REQUIRED WORK
Using the records below, filter out every line that lacks "handlers" and copy the rest.

┌─ PROVIDED RECORDS

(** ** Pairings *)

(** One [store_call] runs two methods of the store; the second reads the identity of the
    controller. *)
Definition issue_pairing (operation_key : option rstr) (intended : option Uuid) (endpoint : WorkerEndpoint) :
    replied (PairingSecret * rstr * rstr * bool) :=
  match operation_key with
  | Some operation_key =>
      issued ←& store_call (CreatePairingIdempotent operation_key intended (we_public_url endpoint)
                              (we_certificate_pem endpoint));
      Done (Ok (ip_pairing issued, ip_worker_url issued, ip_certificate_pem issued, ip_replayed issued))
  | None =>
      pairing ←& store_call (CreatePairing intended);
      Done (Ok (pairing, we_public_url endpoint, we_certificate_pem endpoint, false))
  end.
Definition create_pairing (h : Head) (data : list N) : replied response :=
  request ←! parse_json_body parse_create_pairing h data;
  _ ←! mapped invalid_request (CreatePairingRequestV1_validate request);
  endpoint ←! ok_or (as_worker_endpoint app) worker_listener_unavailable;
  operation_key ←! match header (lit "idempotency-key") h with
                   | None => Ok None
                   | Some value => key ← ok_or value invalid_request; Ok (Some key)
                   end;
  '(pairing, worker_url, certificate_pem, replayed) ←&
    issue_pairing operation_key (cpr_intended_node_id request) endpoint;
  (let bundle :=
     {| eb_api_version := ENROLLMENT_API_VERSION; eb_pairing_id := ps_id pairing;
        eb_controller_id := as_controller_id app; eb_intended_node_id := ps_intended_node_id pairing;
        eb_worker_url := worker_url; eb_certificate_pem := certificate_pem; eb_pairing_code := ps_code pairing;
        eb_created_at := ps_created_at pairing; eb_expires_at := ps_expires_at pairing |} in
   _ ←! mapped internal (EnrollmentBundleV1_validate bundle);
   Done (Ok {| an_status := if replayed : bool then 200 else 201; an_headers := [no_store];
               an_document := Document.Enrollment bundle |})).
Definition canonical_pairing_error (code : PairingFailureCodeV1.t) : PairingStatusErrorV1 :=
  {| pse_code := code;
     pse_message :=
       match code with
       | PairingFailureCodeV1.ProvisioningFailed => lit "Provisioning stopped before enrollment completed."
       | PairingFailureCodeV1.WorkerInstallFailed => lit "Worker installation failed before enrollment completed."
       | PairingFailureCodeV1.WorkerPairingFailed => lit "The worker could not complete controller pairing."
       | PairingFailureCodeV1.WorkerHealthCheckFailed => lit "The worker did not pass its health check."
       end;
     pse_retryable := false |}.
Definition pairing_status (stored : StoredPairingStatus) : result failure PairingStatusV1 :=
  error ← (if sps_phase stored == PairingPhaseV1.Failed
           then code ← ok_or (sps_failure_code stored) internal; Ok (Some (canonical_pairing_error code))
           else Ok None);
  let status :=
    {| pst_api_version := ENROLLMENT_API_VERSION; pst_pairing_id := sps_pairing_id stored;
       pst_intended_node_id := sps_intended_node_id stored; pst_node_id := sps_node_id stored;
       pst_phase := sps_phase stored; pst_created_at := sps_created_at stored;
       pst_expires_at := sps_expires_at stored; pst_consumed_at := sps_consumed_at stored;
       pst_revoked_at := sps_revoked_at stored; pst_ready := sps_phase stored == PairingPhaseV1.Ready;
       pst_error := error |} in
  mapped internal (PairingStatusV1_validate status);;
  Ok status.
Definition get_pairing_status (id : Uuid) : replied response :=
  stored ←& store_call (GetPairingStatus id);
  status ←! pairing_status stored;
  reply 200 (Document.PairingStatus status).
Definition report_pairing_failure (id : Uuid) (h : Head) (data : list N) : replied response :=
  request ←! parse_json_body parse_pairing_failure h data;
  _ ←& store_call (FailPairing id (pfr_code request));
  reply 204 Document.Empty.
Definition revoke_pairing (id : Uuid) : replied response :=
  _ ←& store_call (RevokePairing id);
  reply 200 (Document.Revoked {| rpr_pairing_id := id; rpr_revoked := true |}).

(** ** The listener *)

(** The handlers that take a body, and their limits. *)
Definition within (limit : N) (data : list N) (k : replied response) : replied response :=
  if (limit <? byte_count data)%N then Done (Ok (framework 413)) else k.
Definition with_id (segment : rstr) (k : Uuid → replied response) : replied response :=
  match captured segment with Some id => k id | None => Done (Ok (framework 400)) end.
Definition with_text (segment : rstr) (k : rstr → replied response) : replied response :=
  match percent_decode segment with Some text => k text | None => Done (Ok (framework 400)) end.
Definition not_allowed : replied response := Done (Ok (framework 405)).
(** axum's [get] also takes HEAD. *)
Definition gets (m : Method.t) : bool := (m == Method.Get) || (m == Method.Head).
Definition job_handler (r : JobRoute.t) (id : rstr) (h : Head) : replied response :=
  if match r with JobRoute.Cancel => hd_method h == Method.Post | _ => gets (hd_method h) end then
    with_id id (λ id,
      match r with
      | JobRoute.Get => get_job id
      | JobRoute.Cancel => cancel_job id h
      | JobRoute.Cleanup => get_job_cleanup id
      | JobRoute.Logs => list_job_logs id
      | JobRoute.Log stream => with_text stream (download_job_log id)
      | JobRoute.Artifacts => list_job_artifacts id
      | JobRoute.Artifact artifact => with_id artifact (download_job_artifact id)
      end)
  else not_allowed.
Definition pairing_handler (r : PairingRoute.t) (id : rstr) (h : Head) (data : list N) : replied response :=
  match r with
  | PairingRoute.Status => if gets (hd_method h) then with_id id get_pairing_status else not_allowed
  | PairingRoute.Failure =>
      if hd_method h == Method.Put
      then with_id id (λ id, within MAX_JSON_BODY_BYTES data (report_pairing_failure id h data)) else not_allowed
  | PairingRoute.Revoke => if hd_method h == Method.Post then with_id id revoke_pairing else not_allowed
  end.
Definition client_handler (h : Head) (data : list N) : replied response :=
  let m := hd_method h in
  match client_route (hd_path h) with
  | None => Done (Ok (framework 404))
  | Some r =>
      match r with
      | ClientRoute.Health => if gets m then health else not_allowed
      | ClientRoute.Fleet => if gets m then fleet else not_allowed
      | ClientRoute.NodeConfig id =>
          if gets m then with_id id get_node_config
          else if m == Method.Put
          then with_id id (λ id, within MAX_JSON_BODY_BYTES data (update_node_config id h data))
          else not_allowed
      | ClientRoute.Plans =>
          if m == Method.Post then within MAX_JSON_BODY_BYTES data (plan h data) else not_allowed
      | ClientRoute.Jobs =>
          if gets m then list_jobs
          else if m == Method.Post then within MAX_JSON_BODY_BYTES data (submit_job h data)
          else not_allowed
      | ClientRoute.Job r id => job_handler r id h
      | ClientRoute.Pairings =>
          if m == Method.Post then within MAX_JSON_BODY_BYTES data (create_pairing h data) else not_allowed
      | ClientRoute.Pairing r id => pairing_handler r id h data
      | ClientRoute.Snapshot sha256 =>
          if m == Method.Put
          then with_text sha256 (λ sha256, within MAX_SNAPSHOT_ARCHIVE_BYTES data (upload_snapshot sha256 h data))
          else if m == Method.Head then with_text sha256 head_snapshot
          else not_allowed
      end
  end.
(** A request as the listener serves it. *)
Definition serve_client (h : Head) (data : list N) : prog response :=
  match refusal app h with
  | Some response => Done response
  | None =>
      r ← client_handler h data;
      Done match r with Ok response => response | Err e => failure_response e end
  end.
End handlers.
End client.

└─

PROBLEM SOLUTION
(** The handlers that take a body, and their limits. *)
End handlers.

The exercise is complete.